Ce matin-là, leurs deux couverts étaient mis, comme d'habitude, vis-à-vis l'un de l'autre, tout près d'une fenêtre qui s'ouvrait sur le quai et d'où l'on apercevait, de l'autre côté du port, à travers les agrès des bateaux amarrés, la Bretonne qui, dans le voisinage de la pointe, rutilait sous le soleil. Et le temps était si clair, si limpide et si pur qu'il eût été possible, presque, de compter à distance les fleurs des capucines et des convolvulus grimpants le long de la maisonnette et contre la muraille basse de l'enclos, les mailles des filets de Blandamour qui séchaient, par cette belle matinée chaude et embaumante.

Quand Pierre-Paul entra, chaussé de ses bottes de mer qui, sur l'aire pavée de l'auberge résonnaient bruyamment, le capitaine Quéruelle l'accueillit avec bonne humeur.

- Voyons, qu'est-ce que. cela veut dire ? Alors, on ne rentre plus ? Est-ce que vingt-quatre heures de mer ne vous ont pas creusé, camarade ? En ce qui me concerne, j'ai l'estomac dans les talons. Je n'ai jamais vu en retard, pour la soupe, que les invalides et les amoureux. Or, vous êtes solide comme un cuirassé, et si vous êtes amoureux vous ne m'en avez pas soufflé mot. Il est vrai que je n'ai aucun droit à vos confidences. Mais je vois votre figure chavirée et je n'ai pas besoin d'autres renseignements. Allons, patron, cela ne marche donc pas tout seul ?

- Autant dire, capitaine, dit Pierre-Paul, d'un air décontenancé, que cela ne marche pas du tout.

- Raison de plus pour nous mettre à table, nous causerons mieux en mangeant, ou plutôt après avoir mangé.
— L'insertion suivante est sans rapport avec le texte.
(* ===== verification/ExchangeMain.v ===== *)
(** The exchange program, exchange/exchange_main.cpp: the arguments and the
    configuration, the threads that [main] starts, and the shutdown
    [quiesce], [engine->stop], [publisher->stop], [server->stop].

    The five threads (main, matching engine, publisher, synthesizer, network)
    take turns, a turn being one iteration of a thread's loop; a turn of [main]
    is one test of the loop it is in, or of a [join].  Objects that components
    share, the queues and the journal, are handed over after each turn.
    Signals may be raised between any two turns. *)
From S2P Require Import Prelude.
From S2P Require Import Types.
From S2P Require Import MatchBook.
From S2P Require Import LFQueue.
From S2P Require Import Journal.
From S2P Require Import MatchingEngine.
From S2P Require Import FIFOSequencer.
From S2P Require Import TcpSocket.
From S2P Require Import OrderServer.
From S2P Require Import McastSocket.
From S2P Require Import Snapshot.
From S2P Require Import Publisher.
From S2P Require Import ExchangeMarket.
From S2P Require Import Config.
From stdpp Require Import base gmap list strings.
From Stdlib Require Import ZArith Lia Ascii.

Local Open Scope Z_scope.

(** A thread with the flag [run_] that its loop tests: the flag is set, it is
    not, the thread has ended. *)
Inductive Worker : Type :=
  | Running
  | Stopping
  | Ended.

(** The publisher's thread flushes its socket after its loop. *)
Inductive PublisherWorker : Type :=
  | Publishing
  | PublishingRest
  | Flushing (deadline : Z)
  | PublisherEnded.

(** Where [main] is: in its loop, in [quiesce], or in the [join] of a stop. *)
Inductive MainPhase : Type :=
  | Serving
  | Quiescing (deadline : Z)
  | JoiningEngine
  | JoiningPublisher
  | JoiningSynthesizer
  | JoiningServer
  | Returned.

#[export] Instance Worker_eq_dec : EqDecision Worker.
Proof. solve_decision. Defined.
#[export] Instance PublisherWorker_eq_dec : EqDecision PublisherWorker.
Proof. solve_decision. Defined.

Record Exchange : Type := mkExchange {
  xg_market : ExchangeMarket;
  xg_server : OrderServer;      (* with the [run_] of its thread *)
  xg_engine : Worker;
  xg_publisher : PublisherWorker;
  xg_synth : Worker;
  xg_network_ended : bool;
  xg_main : MainPhase;
  xg_stopping : bool            (* set by the signal handler *)
}.

(** Turns.  Clocks are read where the code reads them. *)
Inductive ExchangeOp : Type :=
  | RaiseSignal
  | MainTurn (now : Z)
  | EngineTurn
  | PublisherTurn (now : Z)
  | SynthTurn (now now' : Z)
  | NetworkTurn (now : Z) (events : list PollEvent) (accepts : list bool).

Module Exchange.

Definition with_market (m : ExchangeMarket) (x : Exchange) : Exchange :=
  mkExchange m (xg_server x) (xg_engine x) (xg_publisher x) (xg_synth x) (xg_network_ended x)
    (xg_main x) (xg_stopping x).
Definition with_server (s : OrderServer) (x : Exchange) : Exchange :=
  mkExchange (xg_market x) s (xg_engine x) (xg_publisher x) (xg_synth x) (xg_network_ended x)
    (xg_main x) (xg_stopping x).
Definition with_workers (e : Worker) (p : PublisherWorker) (y : Worker) (n : bool) (x : Exchange) : Exchange :=
  mkExchange (xg_market x) (xg_server x) e p y n (xg_main x) (xg_stopping x).
Definition with_main (m : MainPhase) (x : Exchange) : Exchange :=
  mkExchange (xg_market x) (xg_server x) (xg_engine x) (xg_publisher x) (xg_synth x)
    (xg_network_ended x) m (xg_stopping x).
Definition engine_is (w : Worker) (x : Exchange) : Exchange :=
  with_workers w (xg_publisher x) (xg_synth x) (xg_network_ended x) x.
Definition publisher_is (w : PublisherWorker) (x : Exchange) : Exchange :=
  with_workers (xg_engine x) w (xg_synth x) (xg_network_ended x) x.
Definition synth_is (w : Worker) (x : Exchange) : Exchange :=
  with_workers (xg_engine x) (xg_publisher x) w (xg_network_ended x) x.
Definition network_ends (x : Exchange) : Exchange :=
  with_workers (xg_engine x) (xg_publisher x) (xg_synth x) true x.

(** What the engine shares with the server, after a turn of either. *)
Definition from_engine (e : MatchingEngine) (s : OrderServer) : OrderServer :=
  OrderServer.with_sequencer (os_sequencer s) (me_requests e)
    (OrderServer.with_responses (me_responses e) (OrderServer.with_audit (me_audit e) s)).
Definition from_server (s : OrderServer) (e : MatchingEngine) : MatchingEngine :=
  mkEngine (me_books e) (os_requests s) (os_responses s) (me_updates e) (me_next_response_id e)
    (me_response_count e) (me_positions e) (os_audit s).

Definition set_engine (e : MatchingEngine) (x : Exchange) : Exchange :=
  let m := xg_market x in
  with_server (from_engine e (xg_server x))
    (with_market (mkExchangeMarket e (ExchangeMarket.with_outgoing (me_updates e) (xm_publisher m)) (xm_synth m)) x).
Definition set_server (s : OrderServer) (x : Exchange) : Exchange :=
  let m := xg_market x in
  with_market (mkExchangeMarket (from_server s (xm_engine m)) (xm_publisher m) (xm_synth m)) (with_server s x).

(** The objects that [main] creates, with everything started. *)
Definition make_sized (orders levels pool queue cycle : Z) (requests : LFQueue MEClientRequest)
    (responses : LFQueue MEClientResponse) (updates : LFQueue MEMarketUpdate)
    (audit : option CriticalJournal) : option Exchange :=
  m ← ExchangeMarket.make_sized orders levels pool queue cycle requests responses updates audit;
  Some (mkExchange m (OrderServer.start (OrderServer.make requests responses audit))
    Running Publishing Running false Serving false).

Section Threads.
Context (publisher_kernel synth_kernel : Kernel) (period : Z).
Context (connections : nat -> TcpKernel) (capacity : nat).

(** A turn of the matching engine; the request it served. *)
Definition engine_turn (x : Exchange) : res (option MEClientRequest * Exchange) :=
  match xg_engine x with
  | Ended => Ok (None, x)
  | w =>
      let e := xm_engine (xg_market x) in
      head ← peek (me_requests e);
      match head with
      | None => Ok (None, if bool_decide (w = Running) then x else engine_is Ended x)
      | Some r => e ← MatchingEngine.run_once e; Ok (Some r, set_engine e x)
      end
  end.

Definition publish (x : Exchange) : res Exchange :=
  m ← ExchangeMarket.step publisher_kernel synth_kernel period (xg_market x) RunPublisher;
  Ok (with_market m x).

Definition publisher_turn (now : Z) (x : Exchange) : res Exchange :=
  let m := xg_market x in
  let p := xm_publisher m in
  match xg_publisher x with
  | Publishing => publish x
  | PublishingRest =>
      head ← peek (pb_outgoing p);
      match head with
      | Some _ => publish x
      | None => Ok (publisher_is (Flushing (now + 5 * 1000000000)) x)
      end
  | Flushing deadline =>
      match mc_outbound (pb_socket p) with
      | [] => Ok (publisher_is PublisherEnded x)
      | _ =>
          _ ← ASSERT (now <? deadline);
          '(_, socket) ← McastSocket.sendAndRecv publisher_kernel (pb_socket p);
          Ok (with_market (mkExchangeMarket (xm_engine m)
                (mkPublisher (pb_next_inc_seq_num p) (pb_outgoing p) (pb_snapshot_updates p) socket)
                (xm_synth m)) x)
      end
  | PublisherEnded => Ok x
  end.

Definition synthesize (now now' : Z) (x : Exchange) : res Exchange :=
  m ← ExchangeMarket.step publisher_kernel synth_kernel period (xg_market x) (RunSynthesizer now now');
  Ok (with_market m x).

(** After its loop the synthesizer publishes a last cycle. *)
Definition synth_turn (now now' : Z) (x : Exchange) : res Exchange :=
  let m := xg_market x in
  match xg_synth x with
  | Running => synthesize now now' x
  | Stopping =>
      head ← peek (sn_updates (xm_synth m));
      match head with
      | Some _ => synthesize now now' x
      | None =>
          s ← SnapshotSynthesizer.publishSnapshot synth_kernel (xm_synth m);
          Ok (synth_is Ended (with_market (mkExchangeMarket (xm_engine m) (xm_publisher m) s) x))
      end
  | Ended => Ok x
  end.

Definition network_turn (now : Z) (events : list PollEvent) (accepts : list bool) (x : Exchange) : res Exchange :=
  if xg_network_ended x then Ok x else
  on ← OrderServer.goes_on (xg_server x);
  if negb on then Ok (network_ends x) else
  s ← OrderServer.run_iteration connections capacity now events accepts (xg_server x);
  Ok (set_server s x).

(** A turn of [main]. *)
Definition main_turn (now : Z) (x : Exchange) : res Exchange :=
  let s := xg_server x in
  match xg_main x with
  | Serving =>
      Ok (if xg_stopping x
          then with_main (Quiescing (now + 5 * 1000000000)) (with_server (OrderServer.quiesce s) x)
          else x)
  | Quiescing deadline =>
      if os_quiesced s then Ok (with_main JoiningEngine (engine_is Stopping x)) else
      _ ← ASSERT (now <? deadline); Ok x
  | JoiningEngine =>
      Ok (if bool_decide (xg_engine x = Ended)
          then with_main JoiningPublisher (publisher_is PublishingRest x) else x)
  | JoiningPublisher =>
      Ok (if bool_decide (xg_publisher x = PublisherEnded)
          then with_main JoiningSynthesizer (synth_is Stopping x) else x)
  | JoiningSynthesizer =>
      Ok (if bool_decide (xg_synth x = Ended)
          then with_main JoiningServer (with_server (OrderServer.stop now s) x) else x)
  | JoiningServer => Ok (if xg_network_ended x then with_main Returned x else x)
  | Returned => Ok x
  end.

(** The list records the requests that the engine served. *)
Definition step (st : Exchange * list MEClientRequest) (op : ExchangeOp) :
    res (Exchange * list MEClientRequest) :=
  let '(x, served) := st in
  match op with
  | RaiseSignal =>
      Ok (mkExchange (xg_market x) (xg_server x) (xg_engine x) (xg_publisher x) (xg_synth x)
            (xg_network_ended x) (xg_main x) true, served)
  | MainTurn now => x ← main_turn now x; Ok (x, served)
  | EngineTurn => '(r, x) ← engine_turn x; Ok (x, served ++ option_list r)
  | PublisherTurn now => x ← publisher_turn now x; Ok (x, served)
  | SynthTurn now now' => x ← synth_turn now now' x; Ok (x, served)
  | NetworkTurn now events accepts => x ← network_turn now events accepts x; Ok (x, served)
  end.

Definition run (ops : list ExchangeOp) (x : Exchange) : res (Exchange * list MEClientRequest) :=
  res_fold step ops (x, []).
End Threads.
End Exchange.

(** ** The start of [main] *)

(** [std::strtoll] with base 10. *)
Definition is_space (c : ascii) : bool :=
  let n := nat_of_ascii c in ((n =? 32) || ((9 <=? n) && (n <=? 13)))%nat.

Fixpoint skip_space (text : string) : string :=
  match text with
  | String c text' => if is_space c then skip_space text' else text
  | EmptyString => EmptyString
  end.

Definition strtoll (text : string) : Z :=
  match skip_space text with
  | String "-" rest => Z.max (- 2 ^ 63) (- (digits 0 rest).1)
  | String "+" rest => Z.min (2 ^ 63 - 1) (digits 0 rest).1
  | rest => Z.min (2 ^ 63 - 1) (digits 0 rest).1
  end.

(** The period that the synthesizer's thread reads from the environment. *)
Definition snapshot_period (configured : option string) : res Z :=
  let milliseconds := match configured with Some text => strtoll text | None => 60000 end in
  _ ← ASSERT ((0 <? milliseconds) && (milliseconds <=? 3600000));
  Ok (milliseconds * 1000000).

Inductive MainResult : Type :=
  | ExitCode (n : Z)
  | Started (x : Exchange) (period : Z).

Section Startup.
Context (read_json : string -> string + ExchangeConfig) (inet_pton : string -> option Z).
Context (getIfaceIP : string -> string) (read_file : string -> option (string * bool)).
Context (getenv : string -> option string) (exe_directory : string).
(** Whether the sockets of a configuration can be opened. *)
Context (sockets_open : ExchangeConfig -> bool).

(** The [try] block; the flag is [--check-config]. *)
Definition exchange_startup (args : list string) : checked (ExchangeConfig * bool) :=
  options ← startupOptions exe_directory args "exchange.json";
  if negb (first_positional options =? 1 + Z.of_nat (length args))
  then ConfigError "用法：exchange_main [--config 文件] [--check-config]" else
  config ← ConfigDetail.load read_json (ConfigDetail.validate_exchange inet_pton getIfaceIP) read_file
    (config_path options);
  mret (config, check_only options).

(** [main] until all threads run, for pools and queues of any size; [cycle] is
    the time at which the synthesizer is created. *)
Definition exchange_main_sized (orders levels pool requests updates cycle : Z) (args : list string) :
    res MainResult :=
  match exchange_startup args with
  | inl _ => Ok (ExitCode 2)
  | inr (_, true) => Ok (ExitCode 0)
  | inr (config, false) =>
      rq ← deref (queue_new default_MEClientRequest requests);
      rs ← deref (queue_new default_MEClientResponse requests);
      up ← deref (queue_new default_MEMarketUpdate updates);
      _ ← ASSERT (sockets_open config);
      period ← snapshot_period (getenv "TRADE_SNAPSHOT_MS");
      x ← deref (Exchange.make_sized orders levels pool updates cycle rq rs up (Some journal_new));
      Ok (Started x period)
  end.
Definition exchange_main := exchange_main_sized ME_MAX_ORDER_IDS ME_MAX_PRICE_LEVELS ME_MAX_ORDER_IDS
  ME_MAX_CLIENT_UPDATES ME_MAX_MARKET_UPDATES.
End Startup.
La vérité est que je n'ignore pas de quoi il retourne, mais je n'en soufflerai mot avant le café, et encore si vous êtes sages. Vous manquez d'énergie, mon garçon, et je suis désolé de vous voir de la peine.

Ils s'installèrent, et comme, chez ces solides gens de mer, la nature ne perd jamais ses droits, ils firent honneur à un large morceau de raie qui nageait dans le beurre et dans la crème, au milieu d'un cercle appétissant de pommes de terre bouillies, sous un tapis de persil haché tout frais : un des triomphes culinaires du cordon-bleu de la Blanche-Nef. Il s'en dégageait une vapeur odorante qui embaumaient toute la petite salle où ils étaient assis vis-à-vis l'un de l'autre, et le plat au milieu de la table entre deux carafes de cidre vermeil à travers lesquelles passaient. Les rayons du soleil qui les dessinaient en couleurs sur la muraille opposée.

Le capitaine, gourmand comme tous les vieux garçons, la première fringale apaisée, se mit à discourir :

- Ce n'est pas dans les villes voisines, mon garçon, Valognes et même Cherbourg, qu'on vous servira un plat de la sorte, peut-être à l'Hôtel de Normandie, à Saint-Vaast, tenu par un nommé Bisson, qui s'y connaît, et encore !, C'est à s'en lécher les babines, et si vous m'en croyez, nous ne laisserons rien au fond du plat. Un bon coup de cidre par là-dessus, suivi d'une tranche de jambon supérieur, et nous pourrons aller jusqu'à ce soir sans défaillance. Mais, je dois vous le dire, de vous voir ainsi la mine défaite, cela me fend le cœur depuis de longs jours déjà, parce que... parce que... enfin parce que ce n'est pas de votre âge, que diable !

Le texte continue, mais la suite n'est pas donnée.